Among the records below, find the line that has "rewrite Hcb1, Hcb, <- Heq."; from there, give the lines again exactly, and stop after the line that has "Proof. split; vm_compute; reflexivity. Qed.".

Start of DATA TO USE

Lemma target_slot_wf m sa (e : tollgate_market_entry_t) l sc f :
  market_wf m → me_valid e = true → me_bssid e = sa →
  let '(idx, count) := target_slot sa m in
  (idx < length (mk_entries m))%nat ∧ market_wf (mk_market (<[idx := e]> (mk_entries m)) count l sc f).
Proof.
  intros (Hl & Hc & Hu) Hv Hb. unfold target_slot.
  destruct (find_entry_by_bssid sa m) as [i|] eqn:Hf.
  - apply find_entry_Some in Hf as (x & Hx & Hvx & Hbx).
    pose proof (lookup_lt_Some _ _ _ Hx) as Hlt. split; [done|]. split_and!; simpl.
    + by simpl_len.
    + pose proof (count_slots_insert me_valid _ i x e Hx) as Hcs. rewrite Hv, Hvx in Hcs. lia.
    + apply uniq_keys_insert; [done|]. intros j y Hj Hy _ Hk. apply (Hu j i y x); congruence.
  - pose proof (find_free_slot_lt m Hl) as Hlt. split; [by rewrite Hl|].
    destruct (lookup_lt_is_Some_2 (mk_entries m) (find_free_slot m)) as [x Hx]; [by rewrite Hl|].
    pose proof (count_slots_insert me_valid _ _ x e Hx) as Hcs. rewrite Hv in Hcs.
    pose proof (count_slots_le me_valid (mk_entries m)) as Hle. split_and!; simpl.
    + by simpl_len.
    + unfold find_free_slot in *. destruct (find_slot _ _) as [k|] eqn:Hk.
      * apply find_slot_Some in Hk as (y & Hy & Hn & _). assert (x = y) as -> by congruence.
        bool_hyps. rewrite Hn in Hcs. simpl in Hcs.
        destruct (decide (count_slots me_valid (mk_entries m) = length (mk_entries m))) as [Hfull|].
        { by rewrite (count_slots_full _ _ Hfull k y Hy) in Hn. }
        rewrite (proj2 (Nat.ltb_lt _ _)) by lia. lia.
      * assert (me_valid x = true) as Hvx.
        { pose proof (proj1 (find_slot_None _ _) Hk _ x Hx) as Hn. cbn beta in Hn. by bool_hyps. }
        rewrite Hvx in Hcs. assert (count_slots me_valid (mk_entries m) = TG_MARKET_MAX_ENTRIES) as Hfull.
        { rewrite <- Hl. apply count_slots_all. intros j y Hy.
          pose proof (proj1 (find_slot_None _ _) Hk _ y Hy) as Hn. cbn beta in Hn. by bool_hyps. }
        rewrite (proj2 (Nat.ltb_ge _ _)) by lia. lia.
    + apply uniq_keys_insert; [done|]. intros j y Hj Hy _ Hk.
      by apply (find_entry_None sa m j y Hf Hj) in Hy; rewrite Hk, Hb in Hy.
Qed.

End of DATA TO USE
Start of DATA TO USE

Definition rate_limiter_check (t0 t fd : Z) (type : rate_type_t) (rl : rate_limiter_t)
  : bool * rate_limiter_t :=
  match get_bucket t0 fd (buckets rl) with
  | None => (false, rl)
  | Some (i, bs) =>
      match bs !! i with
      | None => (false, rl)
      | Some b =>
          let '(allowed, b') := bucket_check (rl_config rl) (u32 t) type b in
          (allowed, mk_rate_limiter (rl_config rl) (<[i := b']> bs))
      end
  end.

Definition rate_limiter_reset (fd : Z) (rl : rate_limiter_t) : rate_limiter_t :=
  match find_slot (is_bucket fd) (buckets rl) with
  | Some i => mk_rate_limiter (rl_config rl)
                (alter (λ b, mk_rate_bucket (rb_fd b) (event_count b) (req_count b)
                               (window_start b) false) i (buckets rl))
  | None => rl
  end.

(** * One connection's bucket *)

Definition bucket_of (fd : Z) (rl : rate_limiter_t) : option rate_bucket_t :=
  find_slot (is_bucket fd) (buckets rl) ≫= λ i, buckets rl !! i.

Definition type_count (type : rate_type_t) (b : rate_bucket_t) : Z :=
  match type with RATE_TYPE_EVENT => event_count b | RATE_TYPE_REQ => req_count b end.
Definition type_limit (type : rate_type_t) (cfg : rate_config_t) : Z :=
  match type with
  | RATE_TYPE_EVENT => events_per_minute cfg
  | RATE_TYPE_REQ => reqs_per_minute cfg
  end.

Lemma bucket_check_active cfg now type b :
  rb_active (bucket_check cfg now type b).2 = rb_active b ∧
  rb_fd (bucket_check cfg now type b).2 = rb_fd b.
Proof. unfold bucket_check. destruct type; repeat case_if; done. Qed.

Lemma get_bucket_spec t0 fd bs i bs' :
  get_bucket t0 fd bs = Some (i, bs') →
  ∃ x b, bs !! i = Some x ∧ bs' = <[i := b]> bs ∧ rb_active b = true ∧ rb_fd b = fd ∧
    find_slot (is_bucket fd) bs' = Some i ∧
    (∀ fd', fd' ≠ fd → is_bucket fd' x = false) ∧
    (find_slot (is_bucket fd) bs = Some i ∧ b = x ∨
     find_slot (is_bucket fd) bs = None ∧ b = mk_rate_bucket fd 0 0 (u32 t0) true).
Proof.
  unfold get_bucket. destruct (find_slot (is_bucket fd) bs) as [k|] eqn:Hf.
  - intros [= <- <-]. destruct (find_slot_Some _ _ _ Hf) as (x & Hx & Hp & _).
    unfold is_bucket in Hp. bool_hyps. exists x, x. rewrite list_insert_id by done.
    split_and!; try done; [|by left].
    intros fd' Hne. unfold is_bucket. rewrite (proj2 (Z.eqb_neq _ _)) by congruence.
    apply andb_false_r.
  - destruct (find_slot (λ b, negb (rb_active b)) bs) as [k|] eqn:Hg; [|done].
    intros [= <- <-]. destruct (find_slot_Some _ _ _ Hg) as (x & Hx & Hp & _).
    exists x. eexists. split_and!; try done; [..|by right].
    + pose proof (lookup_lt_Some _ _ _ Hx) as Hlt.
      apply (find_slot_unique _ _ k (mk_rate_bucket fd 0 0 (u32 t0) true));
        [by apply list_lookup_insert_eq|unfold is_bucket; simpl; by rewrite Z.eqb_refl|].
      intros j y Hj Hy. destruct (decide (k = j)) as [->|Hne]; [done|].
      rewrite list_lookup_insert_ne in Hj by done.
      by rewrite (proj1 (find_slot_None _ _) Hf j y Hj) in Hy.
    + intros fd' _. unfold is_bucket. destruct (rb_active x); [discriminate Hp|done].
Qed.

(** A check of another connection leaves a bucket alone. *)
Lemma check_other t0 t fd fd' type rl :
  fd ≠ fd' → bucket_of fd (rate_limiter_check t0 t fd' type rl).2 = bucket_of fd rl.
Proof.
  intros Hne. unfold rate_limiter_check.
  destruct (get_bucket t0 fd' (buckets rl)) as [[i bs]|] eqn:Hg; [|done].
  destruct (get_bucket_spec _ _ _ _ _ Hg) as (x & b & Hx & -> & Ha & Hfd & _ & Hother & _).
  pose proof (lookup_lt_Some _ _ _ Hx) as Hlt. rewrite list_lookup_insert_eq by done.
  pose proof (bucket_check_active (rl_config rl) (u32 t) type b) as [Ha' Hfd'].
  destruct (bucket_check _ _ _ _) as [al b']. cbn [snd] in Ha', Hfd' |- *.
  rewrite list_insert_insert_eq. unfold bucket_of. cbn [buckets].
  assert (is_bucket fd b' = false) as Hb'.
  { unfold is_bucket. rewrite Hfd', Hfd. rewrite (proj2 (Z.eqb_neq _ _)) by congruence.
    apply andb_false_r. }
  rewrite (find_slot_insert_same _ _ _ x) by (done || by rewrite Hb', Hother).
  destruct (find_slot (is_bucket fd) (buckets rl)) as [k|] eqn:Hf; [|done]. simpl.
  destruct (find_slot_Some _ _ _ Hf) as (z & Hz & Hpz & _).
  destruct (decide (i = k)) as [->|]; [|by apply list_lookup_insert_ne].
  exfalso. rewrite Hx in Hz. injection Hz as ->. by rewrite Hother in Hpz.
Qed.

End of DATA TO USE
Start of DATA TO USE

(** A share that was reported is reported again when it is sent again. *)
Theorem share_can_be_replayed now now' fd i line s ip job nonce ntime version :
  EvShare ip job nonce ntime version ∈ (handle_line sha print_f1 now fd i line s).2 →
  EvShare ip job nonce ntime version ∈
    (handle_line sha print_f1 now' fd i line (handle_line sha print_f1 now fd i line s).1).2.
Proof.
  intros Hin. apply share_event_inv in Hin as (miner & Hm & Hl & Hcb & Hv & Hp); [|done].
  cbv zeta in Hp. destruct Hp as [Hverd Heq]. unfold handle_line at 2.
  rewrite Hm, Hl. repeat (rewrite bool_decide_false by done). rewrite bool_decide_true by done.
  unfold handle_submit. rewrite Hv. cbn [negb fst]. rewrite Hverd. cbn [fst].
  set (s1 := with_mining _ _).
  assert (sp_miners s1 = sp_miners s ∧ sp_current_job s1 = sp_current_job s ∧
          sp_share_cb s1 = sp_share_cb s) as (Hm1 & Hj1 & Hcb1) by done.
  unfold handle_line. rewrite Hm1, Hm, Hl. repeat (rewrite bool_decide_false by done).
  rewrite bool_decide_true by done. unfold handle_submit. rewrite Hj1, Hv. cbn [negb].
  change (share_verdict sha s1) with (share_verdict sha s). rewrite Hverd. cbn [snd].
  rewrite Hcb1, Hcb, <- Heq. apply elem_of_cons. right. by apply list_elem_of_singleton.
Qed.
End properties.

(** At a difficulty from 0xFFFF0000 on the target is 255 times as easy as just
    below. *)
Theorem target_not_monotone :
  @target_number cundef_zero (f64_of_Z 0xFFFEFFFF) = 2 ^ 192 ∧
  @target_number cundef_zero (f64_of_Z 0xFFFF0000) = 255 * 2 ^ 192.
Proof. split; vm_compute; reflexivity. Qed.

End of DATA TO USE

* [ANSWER TO THE PROBLEM]:
  rewrite Hcb1, Hcb, <- Heq. apply elem_of_cons. right. by apply list_elem_of_singleton.
Qed.
End properties.

(** At a difficulty from 0xFFFF0000 on the target is 255 times as easy as just
    below. *)
Theorem target_not_monotone :
  @target_number cundef_zero (f64_of_Z 0xFFFEFFFF) = 2 ^ 192 ∧
  @target_number cundef_zero (f64_of_Z 0xFFFF0000) = 255 * 2 ^ 192.
Proof. split; vm_compute; reflexivity. Qed.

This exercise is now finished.